## Work to complete
Where does the word "with" show up in the data? Please find each such line and copy it.

(Given entries begins)

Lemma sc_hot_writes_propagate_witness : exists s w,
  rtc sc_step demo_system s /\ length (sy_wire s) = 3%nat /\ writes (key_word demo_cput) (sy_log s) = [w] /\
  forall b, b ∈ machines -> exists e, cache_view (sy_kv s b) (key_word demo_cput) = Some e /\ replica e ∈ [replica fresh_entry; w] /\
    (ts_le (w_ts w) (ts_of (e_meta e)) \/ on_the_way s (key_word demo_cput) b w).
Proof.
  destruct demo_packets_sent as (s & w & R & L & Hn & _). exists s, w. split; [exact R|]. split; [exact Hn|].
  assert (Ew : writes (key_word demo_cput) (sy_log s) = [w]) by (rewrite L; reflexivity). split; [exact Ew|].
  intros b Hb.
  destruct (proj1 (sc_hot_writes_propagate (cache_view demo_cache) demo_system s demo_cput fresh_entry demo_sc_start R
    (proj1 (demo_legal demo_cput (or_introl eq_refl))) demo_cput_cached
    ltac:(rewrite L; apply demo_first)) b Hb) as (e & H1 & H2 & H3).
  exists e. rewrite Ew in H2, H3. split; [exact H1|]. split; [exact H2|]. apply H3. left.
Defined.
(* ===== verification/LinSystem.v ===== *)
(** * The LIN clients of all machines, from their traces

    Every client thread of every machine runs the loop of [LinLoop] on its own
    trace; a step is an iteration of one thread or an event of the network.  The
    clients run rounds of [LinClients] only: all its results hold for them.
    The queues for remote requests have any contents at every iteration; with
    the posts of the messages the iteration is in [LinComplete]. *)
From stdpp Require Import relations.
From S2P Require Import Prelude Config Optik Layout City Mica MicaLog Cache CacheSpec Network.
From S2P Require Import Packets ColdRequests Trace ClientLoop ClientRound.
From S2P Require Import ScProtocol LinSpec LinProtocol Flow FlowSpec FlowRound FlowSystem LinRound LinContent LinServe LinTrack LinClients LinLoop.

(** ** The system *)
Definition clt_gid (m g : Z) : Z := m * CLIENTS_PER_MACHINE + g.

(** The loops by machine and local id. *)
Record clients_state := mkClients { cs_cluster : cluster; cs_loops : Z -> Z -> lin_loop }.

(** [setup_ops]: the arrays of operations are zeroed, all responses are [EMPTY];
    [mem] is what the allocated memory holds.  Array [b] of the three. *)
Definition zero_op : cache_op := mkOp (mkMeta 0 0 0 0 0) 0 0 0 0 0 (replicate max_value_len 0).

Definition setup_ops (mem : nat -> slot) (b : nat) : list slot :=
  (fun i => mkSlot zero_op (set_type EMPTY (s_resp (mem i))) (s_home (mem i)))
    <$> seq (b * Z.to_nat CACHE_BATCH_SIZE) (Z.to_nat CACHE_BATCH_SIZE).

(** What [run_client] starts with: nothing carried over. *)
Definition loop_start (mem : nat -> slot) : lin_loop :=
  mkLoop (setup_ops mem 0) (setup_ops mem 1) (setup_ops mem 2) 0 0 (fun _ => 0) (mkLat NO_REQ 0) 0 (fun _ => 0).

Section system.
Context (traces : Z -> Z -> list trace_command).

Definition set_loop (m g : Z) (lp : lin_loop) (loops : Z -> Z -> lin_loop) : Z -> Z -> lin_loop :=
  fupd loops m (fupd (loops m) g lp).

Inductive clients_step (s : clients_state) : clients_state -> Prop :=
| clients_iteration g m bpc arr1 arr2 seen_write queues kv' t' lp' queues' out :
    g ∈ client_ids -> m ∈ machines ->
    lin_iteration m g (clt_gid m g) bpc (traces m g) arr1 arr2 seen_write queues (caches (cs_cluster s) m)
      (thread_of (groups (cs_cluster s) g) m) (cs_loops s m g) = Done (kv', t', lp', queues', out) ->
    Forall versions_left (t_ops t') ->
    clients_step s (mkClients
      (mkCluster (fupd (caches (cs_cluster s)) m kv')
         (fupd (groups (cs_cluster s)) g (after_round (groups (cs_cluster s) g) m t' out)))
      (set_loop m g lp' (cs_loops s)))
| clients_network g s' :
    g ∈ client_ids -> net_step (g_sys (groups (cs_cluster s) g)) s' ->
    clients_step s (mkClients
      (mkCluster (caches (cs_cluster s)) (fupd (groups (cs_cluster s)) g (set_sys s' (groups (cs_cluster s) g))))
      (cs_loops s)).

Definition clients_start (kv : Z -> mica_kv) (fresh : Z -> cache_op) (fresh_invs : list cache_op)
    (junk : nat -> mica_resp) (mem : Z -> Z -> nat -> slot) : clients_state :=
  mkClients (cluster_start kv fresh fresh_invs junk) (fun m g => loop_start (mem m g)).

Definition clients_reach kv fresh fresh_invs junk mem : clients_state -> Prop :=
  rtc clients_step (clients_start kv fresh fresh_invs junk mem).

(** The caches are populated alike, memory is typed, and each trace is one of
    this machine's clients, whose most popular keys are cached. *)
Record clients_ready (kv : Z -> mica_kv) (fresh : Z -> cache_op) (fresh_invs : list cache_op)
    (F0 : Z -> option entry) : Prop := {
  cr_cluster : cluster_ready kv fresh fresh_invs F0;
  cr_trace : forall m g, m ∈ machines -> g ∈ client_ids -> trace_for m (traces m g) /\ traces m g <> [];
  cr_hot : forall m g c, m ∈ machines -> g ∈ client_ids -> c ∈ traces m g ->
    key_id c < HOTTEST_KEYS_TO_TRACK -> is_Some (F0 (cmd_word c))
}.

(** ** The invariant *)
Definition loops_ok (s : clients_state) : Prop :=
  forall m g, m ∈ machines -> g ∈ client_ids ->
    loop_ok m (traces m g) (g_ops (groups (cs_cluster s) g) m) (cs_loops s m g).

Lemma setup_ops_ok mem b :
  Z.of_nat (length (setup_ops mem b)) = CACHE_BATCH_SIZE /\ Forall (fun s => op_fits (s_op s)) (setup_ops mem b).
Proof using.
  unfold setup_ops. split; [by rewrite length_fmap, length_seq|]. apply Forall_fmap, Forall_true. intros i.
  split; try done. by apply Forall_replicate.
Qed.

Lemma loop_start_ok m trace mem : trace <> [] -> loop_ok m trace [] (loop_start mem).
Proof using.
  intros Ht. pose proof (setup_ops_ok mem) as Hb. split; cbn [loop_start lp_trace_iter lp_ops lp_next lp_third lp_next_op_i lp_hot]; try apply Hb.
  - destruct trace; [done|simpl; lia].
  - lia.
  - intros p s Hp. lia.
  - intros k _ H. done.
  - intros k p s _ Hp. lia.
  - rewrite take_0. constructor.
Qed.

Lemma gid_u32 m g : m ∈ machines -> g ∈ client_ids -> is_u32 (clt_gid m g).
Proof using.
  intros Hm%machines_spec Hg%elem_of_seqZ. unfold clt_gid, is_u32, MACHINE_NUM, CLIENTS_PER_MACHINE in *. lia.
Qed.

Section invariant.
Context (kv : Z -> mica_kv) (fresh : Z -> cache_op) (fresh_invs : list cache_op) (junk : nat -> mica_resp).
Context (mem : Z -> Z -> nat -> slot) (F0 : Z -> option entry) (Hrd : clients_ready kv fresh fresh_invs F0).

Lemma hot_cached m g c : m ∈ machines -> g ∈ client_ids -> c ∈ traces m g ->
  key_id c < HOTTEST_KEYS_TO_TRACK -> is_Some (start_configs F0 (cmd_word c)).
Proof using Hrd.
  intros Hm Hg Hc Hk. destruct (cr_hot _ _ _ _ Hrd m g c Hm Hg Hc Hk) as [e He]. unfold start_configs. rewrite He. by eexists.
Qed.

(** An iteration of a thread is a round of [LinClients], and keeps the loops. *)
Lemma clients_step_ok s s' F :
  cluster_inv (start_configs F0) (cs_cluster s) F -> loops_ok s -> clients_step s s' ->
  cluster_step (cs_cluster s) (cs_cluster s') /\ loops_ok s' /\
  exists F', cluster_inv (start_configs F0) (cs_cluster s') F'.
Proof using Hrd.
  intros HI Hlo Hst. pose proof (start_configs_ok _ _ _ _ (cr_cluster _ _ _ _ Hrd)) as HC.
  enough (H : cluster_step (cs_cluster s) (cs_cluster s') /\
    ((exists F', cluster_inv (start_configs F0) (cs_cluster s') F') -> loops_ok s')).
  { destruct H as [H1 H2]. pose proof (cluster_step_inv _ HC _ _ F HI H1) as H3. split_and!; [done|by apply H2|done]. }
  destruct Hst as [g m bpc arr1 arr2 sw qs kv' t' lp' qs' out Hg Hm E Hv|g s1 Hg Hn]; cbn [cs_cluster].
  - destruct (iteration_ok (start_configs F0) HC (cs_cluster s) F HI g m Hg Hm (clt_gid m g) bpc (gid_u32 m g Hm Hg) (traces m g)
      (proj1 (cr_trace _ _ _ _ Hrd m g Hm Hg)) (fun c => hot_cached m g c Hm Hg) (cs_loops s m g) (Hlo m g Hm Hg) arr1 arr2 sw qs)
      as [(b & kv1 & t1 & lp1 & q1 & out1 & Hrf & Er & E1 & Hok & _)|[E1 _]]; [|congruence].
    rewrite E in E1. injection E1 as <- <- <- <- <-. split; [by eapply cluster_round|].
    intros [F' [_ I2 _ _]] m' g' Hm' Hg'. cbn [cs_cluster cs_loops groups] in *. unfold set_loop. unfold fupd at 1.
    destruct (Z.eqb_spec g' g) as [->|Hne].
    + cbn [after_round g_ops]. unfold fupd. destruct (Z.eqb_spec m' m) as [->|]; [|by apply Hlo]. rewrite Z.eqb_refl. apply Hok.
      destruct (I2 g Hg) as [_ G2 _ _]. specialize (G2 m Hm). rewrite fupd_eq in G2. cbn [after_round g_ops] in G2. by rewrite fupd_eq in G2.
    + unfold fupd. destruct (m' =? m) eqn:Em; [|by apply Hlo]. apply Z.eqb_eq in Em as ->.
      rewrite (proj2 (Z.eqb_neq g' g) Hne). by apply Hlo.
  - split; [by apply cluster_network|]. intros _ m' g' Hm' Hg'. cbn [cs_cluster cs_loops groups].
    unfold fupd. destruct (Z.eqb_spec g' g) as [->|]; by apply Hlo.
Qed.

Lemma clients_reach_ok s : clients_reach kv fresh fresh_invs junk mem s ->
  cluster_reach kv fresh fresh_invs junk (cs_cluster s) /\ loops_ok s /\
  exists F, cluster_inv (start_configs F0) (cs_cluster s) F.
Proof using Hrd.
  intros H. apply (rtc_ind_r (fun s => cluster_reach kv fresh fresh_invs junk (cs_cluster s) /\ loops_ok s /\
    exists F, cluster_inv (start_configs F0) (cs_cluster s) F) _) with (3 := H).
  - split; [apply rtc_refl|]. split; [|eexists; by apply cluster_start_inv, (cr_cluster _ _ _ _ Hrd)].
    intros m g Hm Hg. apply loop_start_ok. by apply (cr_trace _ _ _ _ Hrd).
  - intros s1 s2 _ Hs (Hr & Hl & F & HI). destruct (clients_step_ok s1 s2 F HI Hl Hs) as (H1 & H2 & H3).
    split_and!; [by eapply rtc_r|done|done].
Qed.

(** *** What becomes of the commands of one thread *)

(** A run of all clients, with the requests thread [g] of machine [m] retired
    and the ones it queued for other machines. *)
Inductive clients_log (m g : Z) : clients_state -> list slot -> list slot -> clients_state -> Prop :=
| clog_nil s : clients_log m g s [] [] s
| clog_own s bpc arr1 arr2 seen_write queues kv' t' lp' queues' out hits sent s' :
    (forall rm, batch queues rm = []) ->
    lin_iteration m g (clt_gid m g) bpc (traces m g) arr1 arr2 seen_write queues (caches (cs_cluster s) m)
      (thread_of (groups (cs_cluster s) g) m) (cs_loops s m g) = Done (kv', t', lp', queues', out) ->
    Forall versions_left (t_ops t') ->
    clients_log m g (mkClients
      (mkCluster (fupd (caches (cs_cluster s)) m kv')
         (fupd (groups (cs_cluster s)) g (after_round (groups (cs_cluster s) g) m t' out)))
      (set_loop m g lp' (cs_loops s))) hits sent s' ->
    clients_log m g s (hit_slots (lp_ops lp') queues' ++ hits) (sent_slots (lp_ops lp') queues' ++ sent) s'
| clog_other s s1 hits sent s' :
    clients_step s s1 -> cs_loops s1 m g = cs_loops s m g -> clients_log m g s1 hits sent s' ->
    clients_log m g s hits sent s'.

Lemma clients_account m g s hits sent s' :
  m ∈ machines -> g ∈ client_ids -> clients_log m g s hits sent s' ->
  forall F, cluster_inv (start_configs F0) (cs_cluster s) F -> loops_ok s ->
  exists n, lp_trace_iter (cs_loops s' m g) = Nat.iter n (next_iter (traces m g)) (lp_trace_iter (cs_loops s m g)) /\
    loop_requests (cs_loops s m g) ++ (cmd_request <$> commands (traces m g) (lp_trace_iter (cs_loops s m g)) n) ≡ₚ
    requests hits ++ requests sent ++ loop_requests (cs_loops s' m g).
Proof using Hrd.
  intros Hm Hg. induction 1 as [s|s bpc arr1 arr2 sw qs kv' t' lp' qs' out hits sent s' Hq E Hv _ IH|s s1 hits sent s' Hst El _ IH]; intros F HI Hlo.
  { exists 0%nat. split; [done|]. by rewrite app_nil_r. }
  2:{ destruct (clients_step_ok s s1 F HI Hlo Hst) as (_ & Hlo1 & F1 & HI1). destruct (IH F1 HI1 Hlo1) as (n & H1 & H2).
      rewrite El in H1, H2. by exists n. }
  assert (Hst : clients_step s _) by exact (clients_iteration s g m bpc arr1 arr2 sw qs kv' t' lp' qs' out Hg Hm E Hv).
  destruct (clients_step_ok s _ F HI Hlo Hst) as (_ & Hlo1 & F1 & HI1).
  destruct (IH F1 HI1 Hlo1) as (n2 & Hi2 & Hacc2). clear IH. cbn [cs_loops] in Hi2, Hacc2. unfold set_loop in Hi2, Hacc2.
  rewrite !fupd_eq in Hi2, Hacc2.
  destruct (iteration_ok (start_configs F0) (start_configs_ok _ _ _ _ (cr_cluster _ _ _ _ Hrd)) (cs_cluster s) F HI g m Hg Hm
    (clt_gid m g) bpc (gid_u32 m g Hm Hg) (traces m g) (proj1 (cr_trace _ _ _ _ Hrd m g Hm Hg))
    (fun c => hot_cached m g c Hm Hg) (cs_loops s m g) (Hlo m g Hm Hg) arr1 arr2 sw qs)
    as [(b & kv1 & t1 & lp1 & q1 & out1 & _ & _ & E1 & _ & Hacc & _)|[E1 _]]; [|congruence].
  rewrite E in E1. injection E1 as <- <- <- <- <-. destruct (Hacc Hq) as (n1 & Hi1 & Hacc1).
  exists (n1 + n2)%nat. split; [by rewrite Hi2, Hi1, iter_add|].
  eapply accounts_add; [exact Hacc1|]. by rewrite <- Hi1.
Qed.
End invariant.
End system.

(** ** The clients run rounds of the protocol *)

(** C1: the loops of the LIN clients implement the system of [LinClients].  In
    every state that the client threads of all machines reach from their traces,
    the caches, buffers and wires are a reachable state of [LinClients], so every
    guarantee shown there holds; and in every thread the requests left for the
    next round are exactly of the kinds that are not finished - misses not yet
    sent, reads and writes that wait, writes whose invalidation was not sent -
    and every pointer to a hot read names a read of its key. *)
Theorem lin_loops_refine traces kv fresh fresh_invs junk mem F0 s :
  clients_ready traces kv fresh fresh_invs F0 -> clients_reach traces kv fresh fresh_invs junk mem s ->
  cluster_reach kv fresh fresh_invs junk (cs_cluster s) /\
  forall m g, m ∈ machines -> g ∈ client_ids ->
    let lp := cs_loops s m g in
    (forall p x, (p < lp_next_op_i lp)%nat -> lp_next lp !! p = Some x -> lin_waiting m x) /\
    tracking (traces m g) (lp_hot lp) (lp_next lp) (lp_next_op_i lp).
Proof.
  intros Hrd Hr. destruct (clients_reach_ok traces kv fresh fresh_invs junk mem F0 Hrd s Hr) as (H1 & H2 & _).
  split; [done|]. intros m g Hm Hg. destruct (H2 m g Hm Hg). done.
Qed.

(Given entries ends)

## Task response
    The queues for remote requests have any contents at every iteration; with
(** What [run_client] starts with: nothing carried over. *)
    exists F, cluster_inv (start_configs F0) (cs_cluster s) F) _) with (3 := H).
(** A run of all clients, with the requests thread [g] of machine [m] retired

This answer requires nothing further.